Тут спор отвлекся в сторону и запутался в диалектике. Писатель настаивал, что истина одна, закон жизни – один, и все люди должны стремиться, чтобы найти и осуществить их общий идеал. Его противники говорили, что истин много и все в своем роде истинно, и жизнь, и идеалы разнообразны до бесконечности. Мир – законен, но законна и война… Пусть азиаты стоят за мир, закон Европы – война.
– Для точности, позвольте заметить, что не все европейцы воинственны, – вмешался генерал. – Мы, славяне, кажется, порода мирная среди арийцев. Нас всегда теснили с тех пор, как свет стоит. Мы никогда не завоевывали мира, как греки или римляне. Мы не разрушали мировых империй, как германцы или монголы, не захватывали материков. Напротив, нас завоевывали готы, варяги, казары, литовцы, татары, немцы, турки…
– Даже турки? Это где же?
– Я говорю про славян вообще. Посмотришь иногда на этнографическую карту Европы – прямо стыд берет. Помилуйте, славяне когда-то занимали не только Восток, но и самое сердце Европы, от Рюгена до Венеции. Весь Балканский полуостров до Матапана был когда-то славянским. И этакое блистательное место не отстоять, не укрепиться, не создать великой империи! Соединись древние сербы, моравы, чехи, болгары, поляки, какое бы громадное вытянулось государство! И как было не взять Царьграда в те времена, когда горсть крестоносцев брала его голыми руками. Проморгали Византию, чудное, мировое положение среди материков, уступили гнилым грекам да азиатским кочевникам. Нет, несомненно, мы порода мирная, и может быть, даже чересчур…

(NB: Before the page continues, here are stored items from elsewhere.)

(** The map [mergeTickets] builds before it lists its values. *)
Definition mergedMap (serverTickets pendingTickets : list Ticket)
  (optimistic : JsMap.t Ticket) : JsMap.t Ticket :=
  fold_left (fun m entry => JsMap.set m (fst entry) (snd entry)) optimistic
    (fold_left (fun m t => JsMap.set m (id t) t) serverTickets
       (fold_left (fun m t => JsMap.set m (id t) t) pendingTickets JsMap.empty)).

(** The view a render has once the state has become [b]. *)
Definition withBoard (view : Render) (b : Board) : Render :=
  {| ticketsQuery_data := ticketsQuery_data view;
     pendingTickets := pendingTickets view;
     board := b |}.

End App.

(** ** The second copy of the dashboard ([src/unnamed/part_008])

    Its [moveTicket], [mergeTickets], [collectMoveWarnings], board
    tickets and realtime filter are those of [App.tsx], line for line; its
    [handleCreateTicket] is not. *)

Module Part008.
Import Api.

Definition temporaryTicket (payload : CreateTicketRequest) (nowMs : Z) (now : string)
  : Ticket :=
  {| id := (- nowMs)%Z;
     title := req_title payload;
     description := App.orElse (req_description payload) EmptyString;
     status := Todo;
     assignee := App.orElse (req_assignee payload) "Unassigned";
     priority := App.orElse (req_priority payload) Medium;
     agent_session_key := None;
     archived_at := None;
     created_at := now;
     updated_at := now |}.
(** A deletion that keeps a leading closing bracket cannot make the rest
    of a string open a tag. *)
Lemma opens_tag_deletion (g : str -> str) (t : str) :
  subsequence (g t) t ->
  (forall t', t = GT :: t' -> exists u, g t = GT :: u) ->
  opens_tag t = false -> opens_tag (g t) = false.
Proof.
  intros Hsub Hgt Ho.
  destruct t as [|x t'].
  - inversion Hsub. reflexivity.
  - simpl in Ho. destruct (N.eqb_spec x GT) as [->|Hx].
    + destruct (Hgt t' eq_refl) as [u ->]. reflexivity.
    + simpl in Ho.
      assert (existsb (fun c => (c =? GT)%N) (x :: t') = false) as Hno.
      { simpl. apply N.eqb_neq in Hx. rewrite Hx, Ho. reflexivity. }
      pose proof (no_gt_subsequence Hsub Hno) as Hg.
      destruct (opens_tag (g (x :: t'))) eqn:E; [|reflexivity].
      apply opens_tag_has_gt in E. congruence.
Qed.

Lemma sub_tag_keeps_gt (t' : str) :
  exists u, Re.sub tag_pattern (GT :: t') = GT :: u.
Proof. rewrite sub_cons. cbn. eauto. Qed.

(** After the tags are removed, no tag is left. *)
Lemma has_tag_sub (s : str) : has_tag (Re.sub tag_pattern s) = false.
Proof.
  induction s as [s IH] using str_length_ind.
  destruct s as [|c t]; [reflexivity|].
  rewrite sub_cons. pose proof (tag_match_cases c t) as Hm.
  destruct (Re.match_here tag_pattern (c :: t)) as [[|n]|]; [contradiction | |].
  - apply IH. simpl. pose proof (length_skipn n t). lia.
  - simpl. rewrite (IH t) by (simpl; lia). rewrite orb_false_r.
    destruct Hm as [Hc|Ho].
    + apply N.eqb_neq in Hc. rewrite Hc. reflexivity.
    + rewrite (@opens_tag_deletion (Re.sub tag_pattern) t); auto using andb_false_r.
      * apply sub_subsequence.
      * intros t' ->. apply sub_tag_keeps_gt.
Qed.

– Однако западные славяне тысячу лет сопротивляются немцам и туркам, – заметила хозяйка.
– Хорошо сопротивление – все племена завоеваны, и половина их онемечена и отурчена. Не говорите уж лучше про наше сопротивление. Будь мы хищное племя, сопротивляться пришлось бы немцам и туркам. Вся Европа по Рейн и Альпы была бы славянская, а немцы были бы вкраплены в славянство, как теперь чехи в германский мир. Таяли бы в славянстве, как славяне теперь тают в немецкой стихии.
– Но нас-то, русских, кажется, нельзя упрекнуть в миролюбии. Вспомните, сколько царств мы повалили вокруг.
– Не бог весть сколько, и не ахти каких сильных. Смешно же говорить серьезно о Казани, Астрахани, Тевтонском ордене, Крыме. Напротив, при колоссальной величине России ее завоевания до очевидности показывают, что мы народ мирный. Будь немцев сто миллионов, они завоевали бы весь мир. Мы же в течение двухсот лет никак не могли покончить даже с одной несчастной Турцией. Вели с нею чуть не дюжину упорных войн, и не смогли даже освободить всех славян. До XX века тянется подлое насилие азиатов над нашими братьями… Все те ужасы, что проделывались башибузуками четверть века назад, проделаны и на этих днях, и с какою дьявольскою роскошью! Неужели немирный народ, немцы или англичане, потерпели бы все эти гнусности, если бы македонцы были германской крови? Посмотрите, какие эскадры посланы к Венесуэле – не из-за насилий, а только за неплатеж долгов немцам и англичанам. Вот это хищный тип, сразу узнаешь их – по горделивым позам, по реву их орудий.
– Ну, уж лучше быть мирным типом, и я рада за Россию, – сказала Анна Петровна.